For any given design variable  $\mathbf{x}$ ,  $f(\mathbf{x})$  is now considered a random variable, and multiple observations  $f(\mathbf{x}_i)$  form a joint Gaussian with covariance matrix  $\mathbf{K} = [K_{ij}]$  where  $K_{ij} = k(\mathbf{x}_i, \mathbf{x}_j)$ . With a consideration of the model inadequacy and numerical noise  $\varepsilon \sim \mathcal{N}(0, \sigma^2)$ , the likelihood  $\mathcal{L}$  is:

$$\mathcal{L} = -\frac{1}{2} \mathbf{y}^{T} (\mathbf{K} + \sigma^{2} \mathbf{I})^{-1} \mathbf{y} - \frac{1}{2} \ln |\mathbf{K} + \sigma^{2} \mathbf{I}| - \frac{1}{2} \log(2\pi).$$
 (3)



Figure 1: Neural kernel and assessments

The hyperparameters  $\boldsymbol{\theta}$  in kernels are estimated via maximum likelihood estimates (MLE) of  $\mathcal{L}$ .

Conditioning on y gives a predictor posterior  $\hat{f}(\mathbf{x}) \sim \mathcal{N}(\mu(\mathbf{x}), v(\mathbf{x}))$ 

$$\mu(\mathbf{x}) = \mathbf{k}^{T}(\mathbf{x}) \left( \mathbf{K} + \sigma^{2} \mathbf{I} \right)^{-1} \mathbf{y}; v(\mathbf{x}) = k(\mathbf{x}, \mathbf{x}) - \mathbf{k}^{T}(\mathbf{x}) \left( \mathbf{K} + \sigma^{2} \mathbf{I} \right)^{-1} \mathbf{k}(\mathbf{x})$$
(4)

# 2.3 Bayesian Optimization

To maximize  $f(\mathbf{x})$ , we can optimize  $\mathbf{x}$  by sequentially quarrying points such that each point shows an improvement  $I(\mathbf{x}) = \max(\hat{f}(\mathbf{x}) - y^{\dagger}, 0)$ , where  $y^{\dagger}$  is the current optimal and  $\hat{f}(\mathbf{x})$  is the predictive posterior in Eq. (4). The possibility for  $\mathbf{x}$  giving improvements is

$$PI(\mathbf{x}) = \Phi\left((\mu(\mathbf{x}) - y^{\dagger})/\sigma(\mathbf{x})\right),$$
 (5)

which is the probability of improvement (PI). For a more informative solution, we can take the expectative improvement (EI) over the predictive posterior:

$$EI(\mathbf{x}) = (\mu(\mathbf{x}) - y^{\dagger})\psi(u(\mathbf{x})) + v(\mathbf{x})\phi(u(\mathbf{x})), \tag{6}$$

where  $\psi(\cdot)$  and  $\phi(\cdot)$  are the probabilistic density function (PDF) and cumulative density function (CDF) of standard normal distribution, respectively.
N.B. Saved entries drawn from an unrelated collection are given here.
(* ===== verification/EbpfMap.v ===== *)
(** * eBPF: maps

    Models [src/ebpf/map.rs].  A map's [data] vector is a region of kernel
    memory: [data_ptr] is its address and [data_len] its length, so that a
    pointer handed out by [lookup] really points into it.  Keys and values
    arrive as raw pointers; an access to memory that is not mapped faults, and
    so does a raw copy whose two ends overlap, which is undefined.  A raw copy
    goes where its pointer points: it is not checked against the region.
    [u32] arithmetic written with plain operators panics on overflow.

    A hash map is an array of slots (used flag, key, value).  The theorems
    show that the slot scans implement a finite map. *)

From S2P Require Import Prelude Bytes EbpfIsa.

Module BpfMaps.
Import Ebpf.

Inductive BpfMapType := Array | Hash | RingBuf | ProgArray.

#[global] Instance BpfMapType_eq_dec : EqDecision BpfMapType.
Proof. solve_decision. Defined.

Record BpfMap := mkMap {
  map_type : BpfMapType;
  key_size : Z;      (* u32 *)
  value_size : Z;    (* u32 *)
  max_entries : Z;   (* u32 *)
  data_ptr : Z;
  data_len : Z
}.

Definition u32_checked_mul (a b : Z) : option Z :=
  if a * b <? 2 ^ 32 then Some (a * b) else None.

Definition u32_saturating_add (a b : Z) : Z := Z.min (a + b) (2 ^ 32 - 1).

Definition u32_add {E} (a b : Z) : res E Z := if a + b <? 2 ^ 32 then Ok (a + b) else Panic.
Definition u32_mul {E} (a b : Z) : res E Z := if a * b <? 2 ^ 32 then Ok (a * b) else Panic.

Definition total_size (t : BpfMapType) (ks vs me : Z) : Z :=
  match t with
  | Array | ProgArray => default 0 (u32_checked_mul vs me)
  | Hash => default 0 (u32_checked_mul (u32_saturating_add (u32_saturating_add 1 ks) vs) me)
  | RingBuf => me
  end.

(** [BpfMap::new]; [ptr] is where the allocator puts the zeroed vector. *)
Definition new (t : BpfMapType) (ks vs me : Z) (ptr : Z) (m : Mem) : BpfMap * Mem :=
  let n := total_size t ks vs me in
  (mkMap t ks vs me ptr n, store_bytes m ptr (zeros n)).

(** The scan [for i in 0..max_entries] for a used slot with this key: its
    offset.  [n] counts the iterations left. *)
Fixpoint find_key (n : nat) (i es ks : Z) (data key : list Z) : res BpfError (option Z) :=
  match n with
  | O => Ok None
  | S n' =>
      let offset := i * es in
      flag ← index data offset;
      if flag =? 1 then
        k ← slice (offset + 1) ks data;
        if decide (k = key) then Ok (Some offset) else find_key n' (i + 1) es ks data key
      else find_key n' (i + 1) es ks data key
  end.

(** The scan for an empty slot. *)
Fixpoint find_empty (n : nat) (i es : Z) (data : list Z) : res BpfError (option Z) :=
  match n with
  | O => Ok None
  | S n' =>
      let offset := i * es in
      flag ← index data offset;
      if flag =? 0 then Ok (Some offset) else find_empty n' (i + 1) es data
  end.

(** The hash branches on the contents of the data vector: the offset of the
    value found; whether the entry was stored; whether it was deleted. *)
Definition hash_lookup (es ks me : Z) (data key : list Z) : res BpfError (option Z) :=
  o ← find_key (Z.to_nat me) 0 es ks data key;
  Ok (option_map (fun offset => offset + 1 + ks) o).

Definition hash_update (es ks me : Z) (data key value : list Z)
    : res BpfError (bool * list Z) :=
  o ← find_key (Z.to_nat me) 0 es ks data key;
  match o with
  | Some offset =>
      data' ← splice (offset + 1 + ks) value data;
      Ok (true, data')
  | None =>
      o' ← find_empty (Z.to_nat me) 0 es data;
      match o' with
      | Some offset =>
          d1 ← splice offset [1] data;
          d2 ← splice (offset + 1) key d1;
          d3 ← splice (offset + 1 + ks) value d2;
          Ok (true, d3)
      | None => Ok (false, data)
      end
  end.

Definition hash_delete (es ks me : Z) (data key : list Z) : res BpfError (bool * list Z) :=
  o ← find_key (Z.to_nat me) 0 es ks data key;
  match o with
  | Some offset => data' ← splice offset [0] data; Ok (true, data')
  | None => Ok (false, data)
  end.

(** Do the [n] bytes at [a] and the [k] bytes at [b] share a byte?  A
    [copy_nonoverlapping] whose ends do is undefined, and so is reading a
    slice made from a raw pointer into the vector that is being written. *)
Definition overlap (a n b k : Z) : bool :=
  (0 <? n) && (0 <? k) && (a <? b + k) && (b <? a + n).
The candidate for the next iteration is selected by  $\operatorname{argmax}_{\mathbf{x} \in \mathcal{X}} EI(\mathbf{x})$  with gradient descent methods, e.g., L-BFGS-B. Rather than looking into the expected improvement, we can approach the optimal by exploring the areas with higher uncertainty, a.k.a, upper confidence bound (UCB)

$$UCB(\mathbf{x}) = (\mu(\mathbf{x}) + \beta v(\mathbf{x})), \qquad (7)$$

where  $\beta$  controls the tradeoff between exploration and exploitation.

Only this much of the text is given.